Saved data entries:

---

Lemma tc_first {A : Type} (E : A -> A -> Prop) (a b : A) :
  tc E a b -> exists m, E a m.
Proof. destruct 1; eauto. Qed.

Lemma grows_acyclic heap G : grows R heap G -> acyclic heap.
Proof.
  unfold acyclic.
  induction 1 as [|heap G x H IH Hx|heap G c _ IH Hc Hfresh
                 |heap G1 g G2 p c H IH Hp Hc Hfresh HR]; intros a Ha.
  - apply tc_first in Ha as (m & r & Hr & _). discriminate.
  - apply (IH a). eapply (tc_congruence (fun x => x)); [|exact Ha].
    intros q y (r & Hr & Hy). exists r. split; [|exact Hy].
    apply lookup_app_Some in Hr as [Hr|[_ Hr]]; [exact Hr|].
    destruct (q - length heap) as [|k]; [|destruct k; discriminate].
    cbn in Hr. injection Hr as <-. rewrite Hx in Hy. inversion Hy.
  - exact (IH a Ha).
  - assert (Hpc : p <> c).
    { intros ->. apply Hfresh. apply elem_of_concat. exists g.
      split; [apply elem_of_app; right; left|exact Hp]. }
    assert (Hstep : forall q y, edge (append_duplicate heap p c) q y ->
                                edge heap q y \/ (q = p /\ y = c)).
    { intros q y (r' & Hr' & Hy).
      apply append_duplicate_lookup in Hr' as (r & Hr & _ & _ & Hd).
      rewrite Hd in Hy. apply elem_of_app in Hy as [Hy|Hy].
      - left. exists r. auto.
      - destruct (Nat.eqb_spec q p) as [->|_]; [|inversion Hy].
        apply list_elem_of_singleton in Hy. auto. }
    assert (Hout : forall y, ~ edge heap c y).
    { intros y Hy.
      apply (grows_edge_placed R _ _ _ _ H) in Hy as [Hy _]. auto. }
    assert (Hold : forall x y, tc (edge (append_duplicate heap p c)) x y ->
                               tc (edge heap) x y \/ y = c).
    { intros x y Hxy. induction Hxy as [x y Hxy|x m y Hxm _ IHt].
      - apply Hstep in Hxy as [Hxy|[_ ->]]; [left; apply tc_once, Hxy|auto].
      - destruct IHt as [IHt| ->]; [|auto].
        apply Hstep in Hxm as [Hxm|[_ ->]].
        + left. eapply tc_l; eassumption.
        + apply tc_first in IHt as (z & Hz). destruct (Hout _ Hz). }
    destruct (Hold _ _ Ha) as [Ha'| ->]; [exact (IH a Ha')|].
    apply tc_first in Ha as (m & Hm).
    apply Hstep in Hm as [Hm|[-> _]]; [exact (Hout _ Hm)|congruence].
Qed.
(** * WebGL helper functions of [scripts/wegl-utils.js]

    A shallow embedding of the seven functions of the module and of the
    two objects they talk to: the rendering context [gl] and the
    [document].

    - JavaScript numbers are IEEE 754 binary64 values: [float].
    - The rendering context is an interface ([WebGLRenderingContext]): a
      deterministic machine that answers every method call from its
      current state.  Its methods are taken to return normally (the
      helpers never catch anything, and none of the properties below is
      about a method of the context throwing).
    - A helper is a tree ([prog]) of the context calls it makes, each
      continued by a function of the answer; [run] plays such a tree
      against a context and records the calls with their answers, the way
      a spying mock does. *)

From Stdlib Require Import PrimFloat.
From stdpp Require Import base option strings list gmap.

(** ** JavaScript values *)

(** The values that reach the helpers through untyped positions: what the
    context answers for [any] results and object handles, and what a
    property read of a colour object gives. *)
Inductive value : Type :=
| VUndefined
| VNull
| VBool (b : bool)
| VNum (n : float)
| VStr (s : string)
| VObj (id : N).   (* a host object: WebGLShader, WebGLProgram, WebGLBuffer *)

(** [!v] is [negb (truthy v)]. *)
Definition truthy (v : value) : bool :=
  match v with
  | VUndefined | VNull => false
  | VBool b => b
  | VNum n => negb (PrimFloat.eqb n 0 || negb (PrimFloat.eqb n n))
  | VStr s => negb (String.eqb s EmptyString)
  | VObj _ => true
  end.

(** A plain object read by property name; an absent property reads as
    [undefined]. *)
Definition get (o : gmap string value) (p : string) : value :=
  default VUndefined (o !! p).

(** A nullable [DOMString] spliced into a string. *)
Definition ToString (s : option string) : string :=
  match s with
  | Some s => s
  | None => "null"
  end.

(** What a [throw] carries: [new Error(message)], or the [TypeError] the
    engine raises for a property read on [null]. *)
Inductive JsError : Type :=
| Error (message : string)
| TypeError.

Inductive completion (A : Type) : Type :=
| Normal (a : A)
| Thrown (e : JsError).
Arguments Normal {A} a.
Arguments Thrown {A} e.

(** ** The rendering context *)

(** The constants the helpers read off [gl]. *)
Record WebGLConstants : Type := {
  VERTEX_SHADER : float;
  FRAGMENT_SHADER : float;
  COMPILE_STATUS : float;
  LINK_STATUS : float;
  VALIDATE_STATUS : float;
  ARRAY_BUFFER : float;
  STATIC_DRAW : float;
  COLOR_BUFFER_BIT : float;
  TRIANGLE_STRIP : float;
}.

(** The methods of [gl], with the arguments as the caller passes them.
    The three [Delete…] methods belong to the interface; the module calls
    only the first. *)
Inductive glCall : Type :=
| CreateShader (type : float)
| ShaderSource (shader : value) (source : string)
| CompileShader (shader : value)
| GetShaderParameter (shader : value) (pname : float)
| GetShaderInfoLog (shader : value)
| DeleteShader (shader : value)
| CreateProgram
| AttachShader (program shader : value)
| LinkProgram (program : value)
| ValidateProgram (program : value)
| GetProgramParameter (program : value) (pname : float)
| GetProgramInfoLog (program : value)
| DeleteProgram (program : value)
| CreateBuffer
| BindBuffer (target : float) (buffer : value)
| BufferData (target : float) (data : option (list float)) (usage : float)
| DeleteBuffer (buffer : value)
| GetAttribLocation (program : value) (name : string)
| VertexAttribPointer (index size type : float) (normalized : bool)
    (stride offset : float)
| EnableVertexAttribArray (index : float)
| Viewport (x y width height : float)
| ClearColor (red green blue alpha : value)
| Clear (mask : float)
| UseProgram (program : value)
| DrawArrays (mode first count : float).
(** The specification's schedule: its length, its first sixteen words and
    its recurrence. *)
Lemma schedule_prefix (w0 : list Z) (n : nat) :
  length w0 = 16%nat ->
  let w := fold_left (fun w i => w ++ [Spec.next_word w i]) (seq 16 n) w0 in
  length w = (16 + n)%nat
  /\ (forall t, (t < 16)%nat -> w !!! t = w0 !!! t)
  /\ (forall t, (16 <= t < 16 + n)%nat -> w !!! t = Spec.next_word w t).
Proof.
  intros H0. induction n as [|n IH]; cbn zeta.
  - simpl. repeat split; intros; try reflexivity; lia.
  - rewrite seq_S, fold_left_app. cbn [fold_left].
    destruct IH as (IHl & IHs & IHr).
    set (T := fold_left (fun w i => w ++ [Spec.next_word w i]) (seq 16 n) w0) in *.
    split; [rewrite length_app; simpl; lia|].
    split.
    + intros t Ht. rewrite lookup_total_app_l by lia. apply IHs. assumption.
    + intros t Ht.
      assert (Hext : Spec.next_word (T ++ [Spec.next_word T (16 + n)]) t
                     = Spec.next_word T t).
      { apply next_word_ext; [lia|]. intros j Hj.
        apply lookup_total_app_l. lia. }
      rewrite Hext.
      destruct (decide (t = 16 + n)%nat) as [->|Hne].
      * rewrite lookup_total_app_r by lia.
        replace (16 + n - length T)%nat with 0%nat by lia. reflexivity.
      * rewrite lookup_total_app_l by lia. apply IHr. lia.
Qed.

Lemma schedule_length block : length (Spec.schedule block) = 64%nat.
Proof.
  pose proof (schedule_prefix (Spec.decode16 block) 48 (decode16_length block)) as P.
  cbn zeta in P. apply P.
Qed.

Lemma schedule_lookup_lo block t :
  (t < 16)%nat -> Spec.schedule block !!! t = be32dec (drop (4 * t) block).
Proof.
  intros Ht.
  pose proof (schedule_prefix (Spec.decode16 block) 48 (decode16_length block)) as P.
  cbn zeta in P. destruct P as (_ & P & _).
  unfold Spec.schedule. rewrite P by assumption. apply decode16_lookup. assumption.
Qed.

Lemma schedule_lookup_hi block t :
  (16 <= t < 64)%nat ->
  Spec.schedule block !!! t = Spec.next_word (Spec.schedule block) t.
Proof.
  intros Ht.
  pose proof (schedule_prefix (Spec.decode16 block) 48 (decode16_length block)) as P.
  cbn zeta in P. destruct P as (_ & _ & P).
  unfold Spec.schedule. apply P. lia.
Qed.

---

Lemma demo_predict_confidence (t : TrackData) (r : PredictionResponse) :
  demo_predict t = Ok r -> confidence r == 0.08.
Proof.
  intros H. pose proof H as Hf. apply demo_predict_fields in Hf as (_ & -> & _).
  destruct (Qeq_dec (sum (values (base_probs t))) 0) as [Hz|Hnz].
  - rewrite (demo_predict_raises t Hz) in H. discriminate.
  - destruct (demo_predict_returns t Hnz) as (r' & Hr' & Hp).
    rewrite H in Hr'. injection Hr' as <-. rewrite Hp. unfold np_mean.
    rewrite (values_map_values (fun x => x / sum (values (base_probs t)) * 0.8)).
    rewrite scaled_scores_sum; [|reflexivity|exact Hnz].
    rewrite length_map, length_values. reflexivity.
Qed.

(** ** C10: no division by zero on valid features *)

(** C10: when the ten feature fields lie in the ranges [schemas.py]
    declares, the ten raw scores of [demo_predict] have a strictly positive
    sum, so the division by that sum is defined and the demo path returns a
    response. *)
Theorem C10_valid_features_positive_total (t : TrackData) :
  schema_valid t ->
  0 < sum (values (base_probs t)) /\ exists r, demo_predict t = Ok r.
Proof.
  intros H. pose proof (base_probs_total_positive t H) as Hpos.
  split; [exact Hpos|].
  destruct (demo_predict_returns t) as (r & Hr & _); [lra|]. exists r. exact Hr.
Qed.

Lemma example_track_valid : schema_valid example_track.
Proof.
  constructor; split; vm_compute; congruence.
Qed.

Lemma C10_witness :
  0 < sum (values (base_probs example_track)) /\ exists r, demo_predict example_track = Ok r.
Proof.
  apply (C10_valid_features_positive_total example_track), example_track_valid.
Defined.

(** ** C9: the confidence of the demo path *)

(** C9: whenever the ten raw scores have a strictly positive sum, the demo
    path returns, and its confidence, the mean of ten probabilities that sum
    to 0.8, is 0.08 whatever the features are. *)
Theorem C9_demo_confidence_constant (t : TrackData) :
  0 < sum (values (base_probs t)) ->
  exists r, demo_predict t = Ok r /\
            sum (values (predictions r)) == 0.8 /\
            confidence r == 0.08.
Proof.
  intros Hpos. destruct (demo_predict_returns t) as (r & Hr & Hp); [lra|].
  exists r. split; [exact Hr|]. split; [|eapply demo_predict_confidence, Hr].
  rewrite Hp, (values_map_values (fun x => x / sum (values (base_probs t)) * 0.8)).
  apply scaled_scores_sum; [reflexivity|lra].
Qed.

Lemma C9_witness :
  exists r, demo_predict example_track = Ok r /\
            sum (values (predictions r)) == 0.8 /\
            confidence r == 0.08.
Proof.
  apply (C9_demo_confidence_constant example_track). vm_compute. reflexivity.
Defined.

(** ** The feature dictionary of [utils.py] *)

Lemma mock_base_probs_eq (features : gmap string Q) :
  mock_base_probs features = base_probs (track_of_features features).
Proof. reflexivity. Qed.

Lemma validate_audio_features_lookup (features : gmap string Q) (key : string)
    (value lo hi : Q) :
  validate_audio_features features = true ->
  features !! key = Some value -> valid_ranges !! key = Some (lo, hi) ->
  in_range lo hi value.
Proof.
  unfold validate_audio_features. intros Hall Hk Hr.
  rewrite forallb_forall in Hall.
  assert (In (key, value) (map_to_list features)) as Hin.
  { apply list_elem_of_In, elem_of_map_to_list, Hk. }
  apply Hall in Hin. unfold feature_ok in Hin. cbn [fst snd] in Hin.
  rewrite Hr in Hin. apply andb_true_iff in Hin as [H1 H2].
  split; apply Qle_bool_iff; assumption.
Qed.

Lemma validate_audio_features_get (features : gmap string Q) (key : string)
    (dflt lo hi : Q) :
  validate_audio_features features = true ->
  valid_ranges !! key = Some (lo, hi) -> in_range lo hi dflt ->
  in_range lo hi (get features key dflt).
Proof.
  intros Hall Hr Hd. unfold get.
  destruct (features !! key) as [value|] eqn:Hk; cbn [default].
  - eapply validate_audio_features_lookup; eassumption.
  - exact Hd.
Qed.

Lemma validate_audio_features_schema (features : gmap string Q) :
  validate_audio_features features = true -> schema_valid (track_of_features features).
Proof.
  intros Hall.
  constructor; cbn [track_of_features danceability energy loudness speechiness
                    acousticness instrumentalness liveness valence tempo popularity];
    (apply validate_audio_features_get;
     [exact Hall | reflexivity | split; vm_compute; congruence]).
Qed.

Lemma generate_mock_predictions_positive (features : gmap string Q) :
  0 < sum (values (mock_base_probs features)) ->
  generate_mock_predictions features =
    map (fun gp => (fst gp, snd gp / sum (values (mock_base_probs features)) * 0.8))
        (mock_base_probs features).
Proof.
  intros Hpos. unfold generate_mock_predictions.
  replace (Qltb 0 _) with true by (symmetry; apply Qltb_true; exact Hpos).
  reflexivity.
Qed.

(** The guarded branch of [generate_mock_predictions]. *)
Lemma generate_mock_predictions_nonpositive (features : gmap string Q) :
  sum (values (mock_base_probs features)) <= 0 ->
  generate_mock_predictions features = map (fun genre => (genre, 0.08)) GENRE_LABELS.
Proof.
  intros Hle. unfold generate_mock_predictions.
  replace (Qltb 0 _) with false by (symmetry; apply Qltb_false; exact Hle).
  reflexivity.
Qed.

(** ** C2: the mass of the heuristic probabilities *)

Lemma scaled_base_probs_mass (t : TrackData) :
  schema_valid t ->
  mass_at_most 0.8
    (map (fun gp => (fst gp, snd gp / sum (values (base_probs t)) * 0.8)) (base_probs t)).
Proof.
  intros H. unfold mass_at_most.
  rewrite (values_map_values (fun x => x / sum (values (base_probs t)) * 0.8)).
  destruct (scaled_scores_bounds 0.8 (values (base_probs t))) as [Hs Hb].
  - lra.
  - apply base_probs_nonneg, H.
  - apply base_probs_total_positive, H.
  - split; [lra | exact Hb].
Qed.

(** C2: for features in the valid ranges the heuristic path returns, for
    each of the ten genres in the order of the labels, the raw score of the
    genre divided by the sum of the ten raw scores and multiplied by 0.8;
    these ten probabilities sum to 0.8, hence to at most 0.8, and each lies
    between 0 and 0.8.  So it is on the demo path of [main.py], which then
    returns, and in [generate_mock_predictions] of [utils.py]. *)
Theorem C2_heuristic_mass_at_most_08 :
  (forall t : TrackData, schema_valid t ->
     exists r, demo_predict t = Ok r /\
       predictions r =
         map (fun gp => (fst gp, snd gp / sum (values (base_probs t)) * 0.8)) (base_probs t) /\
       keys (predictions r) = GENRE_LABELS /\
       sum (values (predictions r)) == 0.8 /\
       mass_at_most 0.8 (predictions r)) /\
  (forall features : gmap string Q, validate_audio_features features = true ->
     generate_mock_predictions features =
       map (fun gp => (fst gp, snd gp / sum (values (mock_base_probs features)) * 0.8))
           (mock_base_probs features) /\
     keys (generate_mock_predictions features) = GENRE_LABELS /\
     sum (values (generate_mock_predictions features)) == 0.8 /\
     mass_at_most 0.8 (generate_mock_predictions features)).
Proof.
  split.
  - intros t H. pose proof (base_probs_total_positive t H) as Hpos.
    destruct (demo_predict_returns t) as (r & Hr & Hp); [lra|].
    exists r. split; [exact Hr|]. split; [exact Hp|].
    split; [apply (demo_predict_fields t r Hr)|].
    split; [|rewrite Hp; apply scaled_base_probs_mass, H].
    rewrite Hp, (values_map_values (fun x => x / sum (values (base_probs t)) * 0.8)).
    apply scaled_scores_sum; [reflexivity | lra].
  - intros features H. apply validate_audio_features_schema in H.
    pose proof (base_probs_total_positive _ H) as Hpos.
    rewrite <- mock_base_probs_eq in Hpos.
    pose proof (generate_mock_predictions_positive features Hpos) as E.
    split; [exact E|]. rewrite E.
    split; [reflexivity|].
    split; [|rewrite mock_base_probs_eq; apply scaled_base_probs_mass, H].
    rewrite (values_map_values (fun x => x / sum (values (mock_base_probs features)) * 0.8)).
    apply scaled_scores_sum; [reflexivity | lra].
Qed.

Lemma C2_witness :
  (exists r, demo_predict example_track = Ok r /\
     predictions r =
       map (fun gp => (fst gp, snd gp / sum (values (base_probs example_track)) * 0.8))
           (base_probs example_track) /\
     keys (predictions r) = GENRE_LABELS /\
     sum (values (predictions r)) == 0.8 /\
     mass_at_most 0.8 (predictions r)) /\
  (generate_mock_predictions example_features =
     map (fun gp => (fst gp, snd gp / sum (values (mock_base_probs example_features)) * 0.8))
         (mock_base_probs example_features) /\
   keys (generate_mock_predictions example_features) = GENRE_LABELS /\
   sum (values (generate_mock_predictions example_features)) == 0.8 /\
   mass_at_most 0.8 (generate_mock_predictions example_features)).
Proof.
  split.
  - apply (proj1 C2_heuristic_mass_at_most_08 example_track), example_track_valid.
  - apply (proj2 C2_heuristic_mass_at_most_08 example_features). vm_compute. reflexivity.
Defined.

---

#### [Aim of the task]
Given the data above, transcribe exactly the lines from the one containing "property read of" down to the one containing "[undefined]. *)", and no others.

#### [Solution for this exercise]
    property read of a colour object gives. *)
Inductive value : Type :=
| VUndefined
| VNull
| VBool (b : bool)
| VNum (n : float)
| VStr (s : string)
| VObj (id : N).   (* a host object: WebGLShader, WebGLProgram, WebGLBuffer *)

(** [!v] is [negb (truthy v)]. *)
Definition truthy (v : value) : bool :=
  match v with
  | VUndefined | VNull => false
  | VBool b => b
  | VNum n => negb (PrimFloat.eqb n 0 || negb (PrimFloat.eqb n n))
  | VStr s => negb (String.eqb s EmptyString)
  | VObj _ => true
  end.

(** A plain object read by property name; an absent property reads as
    [undefined]. *)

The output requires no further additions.